Lemma cache_set_coherent u t w :
  coherent w -> (exists row, pg_users (dview w) !! u = Some row /\ u_tier row = t) ->
  let p := cache_Set u t w in
  sys_pg p.2 = sys_pg w /\ coherent p.2.
Proof.
  intros Hc (row & Hrow & Ht). cbv zeta. unfold cache_Set. rewrite bind_unfold, ret_unfold.
  pose proof (sys_call (SET_PX (buildUserTierCacheKey u) (BStr t) userTierCacheTTL) w)
    as [Hp Hs].
  destruct (rc_run (call (SET_PX _ _ _)) w) as [r w']. cbn [fst snd] in *.
  split; [done|].
  assert (Hd : dview w' = dview w) by (unfold dview; by rewrite Hp).
  destruct Hs as [(e & _ & Hr & _)|[Hr _]]; [by eapply coherent_same|].
  intros v b. rewrite Hd. unfold cached. rewrite Hr. cbn [doc_exec]. change (userTierCacheTTL <=? 0)%Z with false.
  cbn [snd]. rewrite rstr_set. case_decide as E; [|by apply Hc].
  apply tier_key_inj in E as <-. intros [= <-]. exists row. by rewrite Ht.
Qed.

Lemma tier_coherent u w :
  coherent w ->
  let p := UserUseCase_Tier u w in
  (p.1 = table_tier w u \/ (exists e, p.1 = Err e) /\ pg_lost w)
  /\ coherent p.2 /\ dview p.2 = dview w.
Proof.
  intros Hc. cbv zeta. unfold UserUseCase_Tier. rewrite bind_unfold.
  change (tc_Get u w) with (cache_Get u w).
  pose proof (cache_get u w) as (Hr & Hq & Ht).
  destruct (cache_Get u w) as [c w1]. cbn [fst snd] in *.
  assert (Hd : dview w1 = dview w) by (unfold dview; by rewrite Hq).
  assert (Hc1 : coherent w1) by (by eapply coherent_same).
  set (t := match c with Ok t => t | Err _ => "" end) in *.
  destruct (str_empty t) eqn:Ee.
  - rewrite bind_unfold. change (ur_FindByID u w1) with (FindByID u w1).
    pose proof (find_by_id u w1) as (Hr2 & Hd2 & Hf). unfold pg_lost in Hf. rewrite Hq in Hf.
    fold (pg_lost w) in Hf.
    destruct (FindByID u w1) as [f w2]. cbn [fst snd] in *.
    assert (Hc2 : coherent w2) by (by eapply coherent_same).
    assert (Hd3 : dview w2 = dview w) by (by rewrite Hd2).
    destruct Hf as [->|[[e ->] Hl]];
      [|rewrite ret_unfold; cbn [fst snd]; split; [right; eauto|done]].
    rewrite Hd. unfold table_tier. destruct (pg_users (dview w) !! u) as [row|] eqn:Erow.
    + rewrite bind_unfold. change (tc_Set u ?t w2) with (cache_Set u t w2).
      cbn [usr_Tier].
      destruct (cache_set_coherent u (u_tier row) w2 Hc2) as [Hq3 Hc3].
      { exists row. by rewrite Hd3. }
      rewrite ret_unfold. cbn [fst snd]. split; [by left|]. split; [done|].
      unfold dview in *. by rewrite Hq3.
    + rewrite ret_unfold. cbn [fst snd]. split; [by left|done].
  - destruct Ht as [Ht|Ht]; [rewrite Ht in Ee; discriminate|].
    rewrite ret_unfold. cbn [fst snd]. split; [left|done].
    subst c. subst t. unfold table_tier. destruct (cached w u) as [b|] eqn:Eb; [|done].
    apply Hc in Eb as (row & -> & ->). done.
Qed.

----

Prompt
Starting at the line that has "apply tier_key_inj in" in the records above, restate word for word every line until the one that has "destruct (cache_Get u", and include that one as well.

Written reply
  apply tier_key_inj in E as <-. intros [= <-]. exists row. by rewrite Ht.
Qed.

Lemma tier_coherent u w :
  coherent w ->
  let p := UserUseCase_Tier u w in
  (p.1 = table_tier w u \/ (exists e, p.1 = Err e) /\ pg_lost w)
  /\ coherent p.2 /\ dview p.2 = dview w.
Proof.
  intros Hc. cbv zeta. unfold UserUseCase_Tier. rewrite bind_unfold.
  change (tc_Get u w) with (cache_Get u w).
  pose proof (cache_get u w) as (Hr & Hq & Ht).
  destruct (cache_Get u w) as [c w1]. cbn [fst snd] in *.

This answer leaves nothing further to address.